━━━ GIVEN INFORMATION ━━━

(** C10 (as amended).  A release of an entry whose reference count is not
    positive takes the count below zero, and a sweep leaves every entry
    whose count is not zero in place.  So, in a pool whose clients are open
    and held by one entry each, the over-released entry stays in the pool,
    its count negative and its client open, through every sequence of
    sweeps, releases and acquisitions in which the acquisitions of its key
    are fewer than the count is short of zero; a [closeAll] that succeeds
    removes it and closes its client. *)
Theorem over_release_never_swept (m : Manager) (cs : string) (pool : PoolEntry)
  (now : Z) (evs : list event) :
  sound m ->
  pools m !! hashConnectionString cs = Some pool ->
  refCount pool <= 0 ->
  Z.of_nat (acquisitions (hashConnectionString cs) evs) < 1 - refCount pool ->
  let released := releaseConnection cs now m in
  let later := run evs released in
  pools released !! hashConnectionString cs
  = Some {| e_client := e_client pool; lastUsed := now; refCount := refCount pool - 1 |}
  /\ (forall m' t key pool',
        pools m' !! key = Some pool' -> refCount pool' <> 0 ->
        pools (sweep t m') !! key = Some pool')
  /\ (exists pool', pools later !! hashConnectionString cs = Some pool'
                    /\ refCount pool' < 0 /\ e_client pool' = e_client pool)
  /\ (e_client pool ∉ closed later)
  /\ (forall closes, (forall c, closes c = true) ->
        fst (closeAll closes later) = true
        /\ pools (snd (closeAll closes later)) !! hashConnectionString cs = None
        /\ e_client pool ∈ closed (snd (closeAll closes later))).
Proof.
  intros Hsound Hl Hle Hacq released later.
  destruct (release_lookup cs now m pool Hl) as (Hl' & Hcl & Hrest).
  assert (Hneg : exists p, pools released !! hashConnectionString cs = Some p
                           /\ refCount p + Z.of_nat (acquisitions (hashConnectionString cs) evs) < 0
                           /\ e_client p = e_client pool).
  { eexists. split; [exact Hl' |]. cbn. split; [lia | reflexivity]. }
  pose proof (deficit_entry_persists _ _ evs released Hneg) as Hlater.
  assert (Hs : sound later) by (apply sound_run, sound_release, Hsound).
  split; [exact Hl' |]. split; [| split; [exact Hlater |]; split].
  - intros m' t key pool' Hp Hnz. rewrite sweep_lookup, Hp.
    destruct (evictable t pool') eqn:Ev; [| reflexivity].
    apply evictable_spec in Ev. lia.
  - destruct Hlater as (p & Hp & _ & <-). now apply (proj1 Hs _ _ Hp).
  - intros closes Hall.
    destruct (closeAll_resolved closes later) as (Hf & Hp & _ & _ & Hc); [auto |].
    split; [exact Hf |]. split; [rewrite Hp; apply lookup_empty |].
    apply Hc. right. destruct Hlater as (p & Hp' & _ & Hcp).
    exists (hashConnectionString cs), p. auto.
Qed.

━━━

*TRY IT*
In the answer, the lines from the first line of the data above through the line containing "hashConnectionString cs = None" must appear exactly as written, with nothing else.

*RESULT FOR THIS TASK*
(** C10 (as amended).  A release of an entry whose reference count is not
    positive takes the count below zero, and a sweep leaves every entry
    whose count is not zero in place.  So, in a pool whose clients are open
    and held by one entry each, the over-released entry stays in the pool,
    its count negative and its client open, through every sequence of
    sweeps, releases and acquisitions in which the acquisitions of its key
    are fewer than the count is short of zero; a [closeAll] that succeeds
    removes it and closes its client. *)
Theorem over_release_never_swept (m : Manager) (cs : string) (pool : PoolEntry)
  (now : Z) (evs : list event) :
  sound m ->
  pools m !! hashConnectionString cs = Some pool ->
  refCount pool <= 0 ->
  Z.of_nat (acquisitions (hashConnectionString cs) evs) < 1 - refCount pool ->
  let released := releaseConnection cs now m in
  let later := run evs released in
  pools released !! hashConnectionString cs
  = Some {| e_client := e_client pool; lastUsed := now; refCount := refCount pool - 1 |}
  /\ (forall m' t key pool',
        pools m' !! key = Some pool' -> refCount pool' <> 0 ->
        pools (sweep t m') !! key = Some pool')
  /\ (exists pool', pools later !! hashConnectionString cs = Some pool'
                    /\ refCount pool' < 0 /\ e_client pool' = e_client pool)
  /\ (e_client pool ∉ closed later)
  /\ (forall closes, (forall c, closes c = true) ->
        fst (closeAll closes later) = true
        /\ pools (snd (closeAll closes later)) !! hashConnectionString cs = None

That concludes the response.